Erfahrungsbericht Ehemaliger Konsument über das Kiffen: "Cannabis wird total unterschätzt"

Protokoll: Elisabeth Hussendörfer
Die Meinungen über die Teillegalisierung von Cannabis gehen auseinander 
Die Meinungen über die Teillegalisierung von Cannabis gehen auseinander 
© KERMALO/REA / Laif
Der erfolgreiche YouTuber und Fitness-Influencer Tim Gabel berichtet, wie er durch einen Joint in eine schleichende Abwärtsspirale geriet, warum er eines Tages die Notbremse zog und wie er die Gefahren regelmäßigen Cannabis-Konsums heute bewertet  

Ich bin seit jeher  ein kontrollierter Mensch. Mit 15 war ich jeden Tag im Fitnessstudio. Andere in meinem Alter gierten nach Fast Food, ich aß Früchte, Haferflocken und Reis. Ich habe nicht geraucht, keinen Alkohol getrunken, Süßigkeiten waren die Ausnahme. Als Fitness-Youtuber wäre ich mit einem nachlässigen Lifestyle nie so weit gekommen.

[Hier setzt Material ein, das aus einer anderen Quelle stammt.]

(** The value the submit handler stores for a form entry. *)
Definition to_field (v : string) : JS.value :=
  if String.eqb v "True" then JS.VBool true
  else if String.eqb v "False" then JS.VBool false
  else JS.VStr v.

(** The page numbers of the numbered links of a pagination control, those
    whose text is their page number, and an ellipsis as [None]. *)
Definition numbered (items : list VerificationList.page_item)
  : list (option string) :=
  flat_map
    (fun item =>
       match item with
       | VerificationList.PageLink data_page label _ _ =>
           if String.eqb label data_page then [Some data_page] else []
       | VerificationList.Ellipsis => [None]
       end) items.

(** The link is marked active. *)
Definition is_active (item : VerificationList.page_item) : bool :=
  match item with
  | VerificationList.PageLink _ _ active _ => active
  | VerificationList.Ellipsis => false
  end.

(** The text of the badge of a row: the first cell that
    [td.text-white.bg-success, td.text-white.bg-danger] selects, trimmed. *)
Definition badge (tr : VerificationList.row) : option string :=
  option_map (fun c => JS.trim (VerificationList.text c))
    (VerificationList.result_td tr).

(** The badge of the row reads [s]. *)
Definition badge_is (tr : VerificationList.row) (s : string) : bool :=
  match badge tr with
  | Some b => String.eqb b s
  | None => false
  end.

(** A counter after the delete handler has taken 1 from it. *)
Definition decremented (el : option string) : option string :=
  match el with
  | Some txt => VerificationList.decrement txt
  | None => None
  end.

(** The counter is missing, or it reads as a number that a double holds
    exactly. *)
Definition exact_counter (el : option string) : Prop :=
  match el with
  | Some txt => VerificationList.decrement txt <> None
  | None => True
  end.

(** The timers that [showAlert] sets for the notifications among the
    effects. *)
Definition toast_timers (es : list VerificationList.event)
  : list VerificationList.timer :=
  flat_map
    (fun e =>
       match e with
       | VerificationList.EToast message _ timeout =>
           if timeout =? 0 then []
           else [VerificationList.THideAlert timeout message]
       | _ => []
       end) es.

(** A markup-free text used in the examples. *)
Definition example_message : HTML.text := HTML.Text "Ошибка 500" eq_refl.

(** An effect that neither sends a request nor touches the address bar nor
    asks the user. *)
Definition is_notice (e : VerificationList.event) : bool :=
  match e with
  | VerificationList.EConsoleError _ | VerificationList.EToast _ _ _
  | VerificationList.EAlert _ => true
  | _ => false
  end.

(** The form controls that an act or the order can be written to: the
    five that [fields] holds, and the phone. *)
Definition act_controls : list string :=
  ["client_full_name"; "address"; "client_phone"; "verification_date";
   "legal_entity"; "city_id"].

(** From [st] to [st'] no form control appears or disappears, and only
    controls among [names] change their value. *)
Definition writes_only (names : list string) (st st' : OrderCreate.state)
  : Prop :=
  forall k,
    (is_Some (OrderCreate.fields st' !! k)
     <-> is_Some (OrderCreate.fields st !! k))
    /\ (~ In k names ->
        OrderCreate.fields st' !! k = OrderCreate.fields st !! k).

(** A console message. *)
Definition is_console (e : OrderCreate.event) : bool :=
  match e with
  | OrderCreate.EConsoleError _ => true
  | _ => false
  end.

(** The text holds decimal digits only. *)
Definition all_digits (s : string) : Prop :=
  Forall (fun c => JS.is_digit c = true) (list_ascii_of_string s).

(** A row used in the examples: the one rendered for [example_entry]. *)
Definition example_row : VerificationList.row :=
  default (VerificationList.placeholder_row 0)
    (VerificationList.render_row example_page 0 example_entry).

(** * Properties *)

(** ** The primitives on examples *)

Example trim_example :
  JS.trim (String "009" " Пригодно  ") = "Пригодно"
  /\ JS.trim "   " = "" /\ JS.trim "a b" = "a b".
Proof. repeat split. Qed.

Example Number_example :
  JS.Number "12" = Some 12 /\ JS.Number " -3 " = Some (-3)
  /\ JS.Number "+4" = Some 4 /\ JS.Number "" = Some 0
  /\ JS.Number "abc" = None /\ JS.Number "+-1" = None.
Proof. repeat split. Qed.

Example parseInt_example :
  JS.parseInt " 42px" = Some 42 /\ JS.parseInt "-7" = Some (-7)
  /\ JS.parseInt "007" = Some 7 /\ JS.parseInt "" = None
  /\ JS.parseInt "px" = None.
Proof. repeat split. Qed.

Bei einer New-York-Reise habe ich zum ersten Mal gekifft. Ich war 21 und mit Freunden unterwegs. Wir redeten stundenlang, liefen einfach durch die Straßen, das war in diesem Zustand unfassbar schön. Als hätte jemand auf den Lachknopf in meinem Hirn gedrückt. "Wie kriegst du das bloß hin, so diszipliniert zu sein?", war ich davor oft gefragt worden. Wie können die nur so locker mit ihrem Leben umgehen?, hatte ich andersrum gerätselt. Das Erlebte sollte in New York bleiben, nahm ich mir vor.

Ein Jahr später, nach der Trennung von meiner damaligen Freundin, kiffte ich erneut. Es war Sommer, jeden Abend traf ich mich jetzt mit Freunden im Park oder im Wald. Die Joints machten die Welt zu einer Wundertüte. Wieso wuchsen Blätter in diesem Winkel? War das bei allen Blättern gleich? Ich recherchierte und wälzte Bücher. Biologie, Physik. Nichts war mehr selbstverständlich. Begeistert begann ich alles zu hinterfragen. Auch beruflich, in meinen Videos, gab mir das einen Kreativitätsschub. Anfangs jedenfalls.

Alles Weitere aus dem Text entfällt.